Exercise requirements
Please check every line of the listing for "order" and copy each line where it is found.

Given records
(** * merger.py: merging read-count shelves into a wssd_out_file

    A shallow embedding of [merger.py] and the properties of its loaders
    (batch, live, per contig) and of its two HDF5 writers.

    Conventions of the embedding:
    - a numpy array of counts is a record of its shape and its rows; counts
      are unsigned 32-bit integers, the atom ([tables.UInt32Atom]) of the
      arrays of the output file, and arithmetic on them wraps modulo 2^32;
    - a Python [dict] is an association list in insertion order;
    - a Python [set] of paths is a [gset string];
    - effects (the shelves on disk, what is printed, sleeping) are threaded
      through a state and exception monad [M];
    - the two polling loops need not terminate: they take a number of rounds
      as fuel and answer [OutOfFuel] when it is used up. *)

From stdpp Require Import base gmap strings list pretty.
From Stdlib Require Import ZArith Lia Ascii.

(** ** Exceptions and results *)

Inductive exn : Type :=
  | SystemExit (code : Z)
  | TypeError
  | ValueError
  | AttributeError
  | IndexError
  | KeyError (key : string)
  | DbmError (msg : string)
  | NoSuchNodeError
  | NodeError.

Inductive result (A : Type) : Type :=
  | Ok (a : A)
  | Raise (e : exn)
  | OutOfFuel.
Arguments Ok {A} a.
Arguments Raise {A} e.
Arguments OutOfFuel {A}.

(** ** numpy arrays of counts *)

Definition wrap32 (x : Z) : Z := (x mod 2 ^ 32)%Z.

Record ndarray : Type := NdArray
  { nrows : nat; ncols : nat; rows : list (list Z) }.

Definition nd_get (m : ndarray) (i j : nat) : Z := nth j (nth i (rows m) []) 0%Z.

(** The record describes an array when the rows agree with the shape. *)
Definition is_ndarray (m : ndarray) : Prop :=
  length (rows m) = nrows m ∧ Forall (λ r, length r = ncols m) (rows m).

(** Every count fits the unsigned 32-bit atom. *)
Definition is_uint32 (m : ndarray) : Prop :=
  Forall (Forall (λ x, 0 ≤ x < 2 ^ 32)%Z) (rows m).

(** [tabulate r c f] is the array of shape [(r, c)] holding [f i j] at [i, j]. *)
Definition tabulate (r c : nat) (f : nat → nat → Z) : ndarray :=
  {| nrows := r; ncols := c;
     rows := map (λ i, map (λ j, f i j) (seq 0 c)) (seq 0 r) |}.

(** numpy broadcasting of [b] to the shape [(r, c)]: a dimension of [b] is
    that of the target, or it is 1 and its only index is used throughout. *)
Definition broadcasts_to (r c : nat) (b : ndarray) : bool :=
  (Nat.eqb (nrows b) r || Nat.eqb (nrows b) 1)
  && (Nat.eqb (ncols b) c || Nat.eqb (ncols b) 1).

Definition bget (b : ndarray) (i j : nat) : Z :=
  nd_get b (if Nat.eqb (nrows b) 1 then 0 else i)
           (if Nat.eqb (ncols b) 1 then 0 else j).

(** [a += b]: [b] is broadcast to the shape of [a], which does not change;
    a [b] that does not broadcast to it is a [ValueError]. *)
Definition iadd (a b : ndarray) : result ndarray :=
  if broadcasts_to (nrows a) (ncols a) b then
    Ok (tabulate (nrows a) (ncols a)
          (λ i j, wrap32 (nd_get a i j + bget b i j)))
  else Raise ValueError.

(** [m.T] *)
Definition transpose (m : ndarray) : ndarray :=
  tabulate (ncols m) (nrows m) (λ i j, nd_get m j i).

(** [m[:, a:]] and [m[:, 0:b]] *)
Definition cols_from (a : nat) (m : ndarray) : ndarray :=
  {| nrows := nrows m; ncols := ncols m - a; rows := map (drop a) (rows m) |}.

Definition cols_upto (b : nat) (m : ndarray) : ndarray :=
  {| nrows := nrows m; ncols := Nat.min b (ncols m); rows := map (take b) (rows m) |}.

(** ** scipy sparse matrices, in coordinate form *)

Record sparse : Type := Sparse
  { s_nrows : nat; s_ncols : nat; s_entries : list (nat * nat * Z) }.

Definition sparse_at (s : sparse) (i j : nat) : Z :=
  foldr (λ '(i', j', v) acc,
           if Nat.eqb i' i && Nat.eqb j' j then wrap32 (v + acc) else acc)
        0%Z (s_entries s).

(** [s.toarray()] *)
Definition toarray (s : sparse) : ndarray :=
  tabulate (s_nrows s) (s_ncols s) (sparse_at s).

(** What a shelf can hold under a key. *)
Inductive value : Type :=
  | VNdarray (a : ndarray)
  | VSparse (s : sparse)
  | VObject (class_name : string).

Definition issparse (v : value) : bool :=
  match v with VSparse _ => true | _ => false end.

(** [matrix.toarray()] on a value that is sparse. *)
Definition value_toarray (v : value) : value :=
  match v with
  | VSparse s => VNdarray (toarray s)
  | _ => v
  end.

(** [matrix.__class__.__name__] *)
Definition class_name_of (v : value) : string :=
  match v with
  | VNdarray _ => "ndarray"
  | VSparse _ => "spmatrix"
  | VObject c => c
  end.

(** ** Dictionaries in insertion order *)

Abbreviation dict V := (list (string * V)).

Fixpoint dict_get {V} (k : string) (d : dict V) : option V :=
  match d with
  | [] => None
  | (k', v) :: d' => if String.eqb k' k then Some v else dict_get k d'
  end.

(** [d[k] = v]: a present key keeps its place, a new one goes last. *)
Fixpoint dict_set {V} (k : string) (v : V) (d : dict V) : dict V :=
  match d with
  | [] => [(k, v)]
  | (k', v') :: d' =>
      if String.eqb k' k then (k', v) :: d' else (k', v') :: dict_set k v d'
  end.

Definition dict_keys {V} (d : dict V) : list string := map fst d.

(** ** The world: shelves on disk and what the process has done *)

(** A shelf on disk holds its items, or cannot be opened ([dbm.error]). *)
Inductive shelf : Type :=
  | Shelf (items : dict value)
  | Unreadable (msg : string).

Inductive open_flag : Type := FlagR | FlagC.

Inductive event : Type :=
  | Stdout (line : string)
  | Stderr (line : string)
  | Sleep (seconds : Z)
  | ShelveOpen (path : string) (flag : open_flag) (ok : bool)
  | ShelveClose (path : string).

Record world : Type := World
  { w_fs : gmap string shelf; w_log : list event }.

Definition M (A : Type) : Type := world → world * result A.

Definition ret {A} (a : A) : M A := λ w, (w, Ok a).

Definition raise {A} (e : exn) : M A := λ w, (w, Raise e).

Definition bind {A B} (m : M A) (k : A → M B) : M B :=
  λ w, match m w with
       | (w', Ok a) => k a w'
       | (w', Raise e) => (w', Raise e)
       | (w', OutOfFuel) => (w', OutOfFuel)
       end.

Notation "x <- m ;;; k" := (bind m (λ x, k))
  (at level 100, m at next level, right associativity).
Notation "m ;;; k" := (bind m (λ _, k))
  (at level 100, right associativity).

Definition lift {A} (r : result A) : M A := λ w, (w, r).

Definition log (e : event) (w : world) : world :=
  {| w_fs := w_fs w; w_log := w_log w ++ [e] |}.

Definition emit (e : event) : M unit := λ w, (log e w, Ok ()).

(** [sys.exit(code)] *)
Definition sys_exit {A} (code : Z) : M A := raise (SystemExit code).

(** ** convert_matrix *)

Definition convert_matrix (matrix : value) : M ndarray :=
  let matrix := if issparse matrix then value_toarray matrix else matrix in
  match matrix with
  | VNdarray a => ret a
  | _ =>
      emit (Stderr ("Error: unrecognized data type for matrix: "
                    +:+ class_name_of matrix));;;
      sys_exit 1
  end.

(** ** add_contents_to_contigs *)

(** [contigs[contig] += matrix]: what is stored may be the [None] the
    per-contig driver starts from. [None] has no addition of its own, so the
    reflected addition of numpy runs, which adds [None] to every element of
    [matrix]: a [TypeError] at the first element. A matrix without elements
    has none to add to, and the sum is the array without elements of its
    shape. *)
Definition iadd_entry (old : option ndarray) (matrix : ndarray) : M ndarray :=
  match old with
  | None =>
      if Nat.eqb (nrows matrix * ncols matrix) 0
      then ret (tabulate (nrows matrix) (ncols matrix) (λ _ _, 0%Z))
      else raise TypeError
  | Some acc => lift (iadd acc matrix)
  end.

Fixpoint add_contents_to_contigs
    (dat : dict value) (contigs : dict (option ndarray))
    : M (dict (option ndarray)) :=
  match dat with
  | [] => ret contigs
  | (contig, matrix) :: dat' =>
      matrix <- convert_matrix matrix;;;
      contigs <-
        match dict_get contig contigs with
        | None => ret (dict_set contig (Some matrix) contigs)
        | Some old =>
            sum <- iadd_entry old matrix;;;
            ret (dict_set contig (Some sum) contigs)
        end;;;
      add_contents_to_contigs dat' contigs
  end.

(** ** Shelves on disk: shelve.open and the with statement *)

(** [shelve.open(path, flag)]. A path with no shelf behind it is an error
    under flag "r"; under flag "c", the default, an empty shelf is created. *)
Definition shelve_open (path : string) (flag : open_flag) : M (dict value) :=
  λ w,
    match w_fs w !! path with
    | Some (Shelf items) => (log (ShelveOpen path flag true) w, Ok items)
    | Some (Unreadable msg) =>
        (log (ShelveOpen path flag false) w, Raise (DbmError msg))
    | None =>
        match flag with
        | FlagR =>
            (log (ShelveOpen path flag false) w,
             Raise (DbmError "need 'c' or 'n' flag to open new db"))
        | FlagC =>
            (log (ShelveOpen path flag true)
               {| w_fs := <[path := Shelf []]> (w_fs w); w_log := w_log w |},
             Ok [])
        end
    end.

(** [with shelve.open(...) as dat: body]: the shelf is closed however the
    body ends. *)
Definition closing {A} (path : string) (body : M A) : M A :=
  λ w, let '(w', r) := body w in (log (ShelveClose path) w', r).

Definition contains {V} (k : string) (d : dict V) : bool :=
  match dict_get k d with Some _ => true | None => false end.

Output
    - a Python [dict] is an association list in insertion order;
(** ** Dictionaries in insertion order *)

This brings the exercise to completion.